The observed frequencies of TNFA genotypes in each hemophilia severity subgroup are shown in Table 4. All 4 SNPs studied were in Hardy-Weinberg equilibrium. The only significant association identified for a single SNP with inhibitor formation is that of the –308 A/A genotype. A total of 142 patients (86.6%) carry the –308G allele and 86 (52.4%) the –308A allele compared with 97% and 76% for the G and A alleles, respectively, in the general Swedish population.16 G/G homozygosity was identified in 47.6% of the patients, which is similar to that found in patients with MG (50%),17 but less than the 76% described in healthy subjects. Homozygosity for the TNFA –308A allele was identified in 22 individuals (13.4%) compared with 2% in healthy subjects and 10% in patients with MG.17 Among –308 G/G subjects 31 of 78 had inhibitors compared with 30 of 64 G/A patients (not significant) and 16 of 22 –308 A/A patients (72.7%) yielding an OR of 4.0 (95% CI, 1.4-11.5; P = .008) for the A/A genotype using –308 G/G as the reference group. The –308A allele was identified in 46 of the 77 patients (59.7%) with inhibitors and in 40 of the 87 patients (46.0%) without inhibitors (OR, 1.7; 95% CI, 0.9-3.2; P = .087).
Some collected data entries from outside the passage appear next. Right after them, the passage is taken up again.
(** * Disaster-Analyzer: the hazard-signal aggregation engine of [app.py]

    A shallow embedding of the hazard checks and of the aggregator
    [collect_signals_for_location] of [src/app.py], and the properties of
    the specification proved (or refuted) on it.

    Modelling conventions.

    - Python values are the terms of [value]: [None], booleans, numbers,
      strings, lists and dictionaries with string keys (the decoded JSON of
      the feeds, and the dictionaries the checks return).  A dictionary is an
      association list in insertion order; its first binding of a key is the
      one [dict.get] sees.
    - A number is an exact rational or one of the IEEE specials ([num]).
      Comparisons are the exact ones of Python; the rounding and overflow of
      float arithmetic and the int/float distinction are not modelled, with
      one exception: [float] of the magnitude estimate raises on a number
      beyond the range of binary64, which only an int of the feed can be
      ([float_of_estimate]).
    - An exception is a term of [exn].  [str(e)] of an exception raised by
      the network layer is the message the world supplies; for a built-in
      error it is rendered as the class name.
    - [haversine_km] is read over the real numbers: the formula of the
      source with exact arithmetic in place of binary64 rounding.
    - The Overpass client is the library overpy, whose [Way] and [Relation]
      have no method [get_center]: the call raises AttributeError
      ([get_center], [ward_way]).
    - Everything outside the process (HTTP feeds, geocoder, Overpass
      look-ups, the clock) is the [world]: an oracle that answers each
      request, knowing the requests issued before it.  Code that performs
      requests lives in the monad [M], which threads the request log and
      an exception outcome. *)

From Stdlib Require Import List String Ascii ZArith QArith Bool Lia.
From Stdlib Require Import Reals Lra Psatz.
From Stdlib Require Import Sorted Permutation.
Import ListNotations.
Close Scope Q_scope.
Close Scope R_scope.
Open Scope string_scope.
Open Scope list_scope.

(* ------------------------------------------------------------------ *)
(** ** Numbers *)

Inductive num : Type :=
| Fin (q : Q)
| PInf
| NInf
| NaN.

(** Three-way comparison; [None] when an operand is NaN (every ordered
    comparison with NaN is false). *)
Definition num_compare (x y : num) : option comparison :=
  match x, y with
  | NaN, _ | _, NaN => None
  | Fin p, Fin q => Some (p ?= q)%Q
  | PInf, PInf | NInf, NInf => Some Eq
  | PInf, _ | _, NInf => Some Gt
  | NInf, _ | _, PInf => Some Lt
  end.

Inductive cmpop : Type := OpLt | OpLe | OpGt | OpGe.

Definition cmp_holds (op : cmpop) (c : option comparison) : bool :=
  match op, c with
  | OpLt, Some Lt => true
  | OpLe, Some (Lt | Eq) => true
  | OpGt, Some Gt => true
  | OpGe, Some (Gt | Eq) => true
  | _, _ => false
  end.

Definition num_cmp (op : cmpop) (x y : num) : bool :=
  cmp_holds op (num_compare x y).

Definition num_eqb (x y : num) : bool :=
  match num_compare x y with Some Eq => true | _ => false end.

Definition num_add (x y : num) : num :=
  match x, y with
  | NaN, _ | _, NaN => NaN
  | Fin p, Fin q => Fin (p + q)
  | PInf, NInf | NInf, PInf => NaN
  | PInf, _ | _, PInf => PInf
  | NInf, _ | _, NInf => NInf
  end.

Definition num_nonzero (x : num) : bool :=
  match x with
  | Fin q => negb (Qeq_bool q 0)
  | _ => true
  end.

Definition nat_num (n : nat) : num := Fin (inject_Z (Z.of_nat n)).

(* ------------------------------------------------------------------ *)
(** ** Python values *)

#[warnings="-register-all"]
Inductive value : Type :=
| VNone
| VBool (b : bool)
| VNum (x : num)
| VStr (s : string)
| VList (l : list value)
| VDict (d : list (string * value)).

Definition vnum (q : Q) : value := VNum (Fin q).

Inductive exn : Type :=
| ExternalError (msg : string)   (* raised by requests, geopy or overpy *)
| AttributeError
| TypeError
| ValueError
| KeyError.

Definition str_exn (e : exn) : string :=
  match e with
  | ExternalError msg => msg
  | AttributeError => "AttributeError"
  | TypeError => "TypeError"
  | ValueError => "ValueError"
  | KeyError => "KeyError"
  end.

Inductive outcome (A : Type) : Type :=
| Ok (a : A)
| Raise (e : exn).
Arguments Ok {A} a.
Arguments Raise {A} e.

Definition obind {A B} (o : outcome A) (k : A -> outcome B) : outcome B :=
  match o with
  | Ok a => k a
  | Raise e => Raise e
  end.

Declare Scope outcome_scope.
Delimit Scope outcome_scope with outcome.
Notation "x <- e ;; k" := (obind e (fun x => k))
  (at level 61, e at next level, right associativity) : outcome_scope.
Notation "' p <- e ;; k" := (obind e (fun x => match x with p => k end))
  (at level 61, p pattern, e at next level, right associativity) : outcome_scope.

(** Association-list lookup: the binding [d[k]] of a dictionary. *)
Fixpoint assoc (k : string) (d : list (string * value)) : option value :=
  match d with
  | [] => None
  | (k', v) :: d' => if String.eqb k k' then Some v else assoc k d'
  end.

Definition keys (d : list (string * value)) : list string := map fst d.

(** [v.get(k, default)]: only dictionaries have the method. *)
Definition py_get (v : value) (k : string) (default : value) : outcome value :=
  match v with
  | VDict d => Ok (match assoc k d with Some x => x | None => default end)
  | _ => Raise AttributeError
  end.

(** [k in v] for a value the code knows to be a dictionary. *)
Definition py_in (k : string) (v : value) : bool :=
  match v with
  | VDict d => match assoc k d with Some _ => true | None => false end
  | _ => false
  end.

Definition is_dict (v : value) : bool :=
  match v with VDict _ => true | _ => false end.

Definition as_num (v : value) : option num :=
  match v with
  | VBool b => Some (Fin (if b then 1 else 0))
  | VNum x => Some x
  | _ => None
  end.

Definition py_truthy (v : value) : bool :=
  match v with
  | VNone => false
  | VBool b => b
  | VNum x => num_nonzero x
  | VStr s => negb (String.eqb s "")
  | VList l => match l with [] => false | _ => true end
  | VDict d => match d with [] => false | _ => true end
  end.

(** [a or b] *)
Definition py_or (a b : value) : value := if py_truthy a then a else b.

Fixpoint chars (s : string) : list value :=
  match s with
  | EmptyString => []
  | String c s' => VStr (String c EmptyString) :: chars s'
  end.

(** The items a [for] loop or a comprehension draws from [v]. *)
Definition py_iter (v : value) : outcome (list value) :=
  match v with
  | VList l => Ok l
  | VDict d => Ok (map (fun kv => VStr (fst kv)) d)
  | VStr s => Ok (chars s)
  | _ => Raise TypeError
  end.

(** [a == b] (never raises on these values). *)
Fixpoint py_eq (a b : value) {struct a} : bool :=
  match a, b with
  | VNone, VNone => true
  | VStr s, VStr t => String.eqb s t
  | VList la, VList lb =>
      (fix eq_list (la lb : list value) {struct la} : bool :=
         match la, lb with
         | [], [] => true
         | x :: la', y :: lb' => py_eq x y && eq_list la' lb'
         | _, _ => false
         end) la lb
  | VDict da, VDict db =>
      Nat.eqb (List.length da) (List.length db) &&
      (fix sub (da : list (string * value)) : bool :=
         match da with
         | [] => true
         | (k, v) :: da' =>
             match assoc k db with
             | Some v' => py_eq v v'
             | None => false
             end && sub da'
         end) da
  | (VBool _ | VNum _), (VBool _ | VNum _) =>
      match as_num a, as_num b with
      | Some x, Some y => num_eqb x y
      | _, _ => false
      end
  | _, _ => false
  end.

(** Rich comparison of two values: numbers (and booleans) numerically,
    strings and lists lexicographically, anything else is a TypeError. *)
Fixpoint py_compare (a b : value) {struct a} : outcome (option comparison) :=
  match a, b with
  | (VBool _ | VNum _), (VBool _ | VNum _) =>
      match as_num a, as_num b with
      | Some x, Some y => Ok (num_compare x y)
      | _, _ => Raise TypeError
      end
  | VStr s, VStr t => Ok (Some (String.compare s t))
  | VList la, VList lb =>
      (fix cmp_list (la lb : list value) {struct la}
         : outcome (option comparison) :=
         match la, lb with
         | [], [] => Ok (Some Eq)
         | [], _ :: _ => Ok (Some Lt)
         | _ :: _, [] => Ok (Some Gt)
         | x :: la', y :: lb' =>
             if py_eq x y then cmp_list la' lb' else py_compare x y
         end) la lb
  | _, _ => Raise TypeError
  end.

Definition py_cmp (op : cmpop) (a b : value) : outcome bool :=
  obind (py_compare a b) (fun c => Ok (cmp_holds op c)).

(** [max(l)]: the first item, replaced by each later item that compares
    greater; ValueError on an empty sequence. *)
Fixpoint max_from (cur : value) (l : list value) : outcome value :=
  match l with
  | [] => Ok cur
  | x :: l' =>
      obind (py_cmp OpGt x cur) (fun gt => max_from (if gt then x else cur) l')
  end.

Definition py_max (l : list value) : outcome value :=
  match l with
  | [] => Raise ValueError
  | x :: l' => max_from x l'
  end.

(** [sum(l)]: starts from the integer 0; adding a non-number to a number
    is a TypeError. *)
Fixpoint sum_from (acc : num) (l : list value) : outcome num :=
  match l with
  | [] => Ok acc
  | x :: l' =>
      match as_num x with
      | Some n => sum_from (num_add acc n) l'
      | None => Raise TypeError
      end
  end.

Definition py_sum (l : list value) : outcome value :=
  obind (sum_from (Fin 0) l) (fun s => Ok (VNum s)).

(** [for x in l: items.append(f(x))], stopped by the first exception. *)
Fixpoint for_each {A B : Type} (f : A -> outcome B) (l : list A)
  : outcome (list B) :=
  match l with
  | [] => Ok []
  | x :: l' =>
      (y <- f x ;;
       ys <- for_each f l' ;;
       Ok (y :: ys))%outcome
  end.

(** [min(l)] on numbers, from the first one [d]: a later one takes its
    place when it compares smaller. *)
Fixpoint min_from (d : num) (l : list num) : num :=
  match l with
  | [] => d
  | x :: l' => min_from (if num_cmp OpLt x d then x else d) l'
  end.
The association between the –308 A/A genotype and inhibitors was consistent in subgroup analysis of the 124 patients with severe hemophilia A (OR, 19.2; 95% CI, 2.4–156.5; P < .001), and in the smaller group of 75 patients with inversions (OR, 11.8; 95% CI, 1.3-105.1; P = .013). To further evaluate the effect of other genetic and nongenetic factors on the association of the –308 A/A genotype with inhibitors, analysis of data from only the oldest sibling in each family with severe hemophilia was performed. Seven subjects with this genotype were identified, all of whom developed HR inhibitors (P = .019).

Table 4.

Characteristics of patients and families with the TNFA –308A/A genotype

Logistic regression analysis revealed that these ORs remained largely unchanged after adjustment for the IL10G promoter allele. The explained fraction (R2) for this model was 0.13 in the entire cohort. The corresponding figure was 0.20 in the subgroup of patients with the severe form of the disease compared with 0.07 and 0.11 for the individual TNFA and IL10 genes, respectively. No significant associations with inhibitor formation were seen with any of the other 3 SNPs studied.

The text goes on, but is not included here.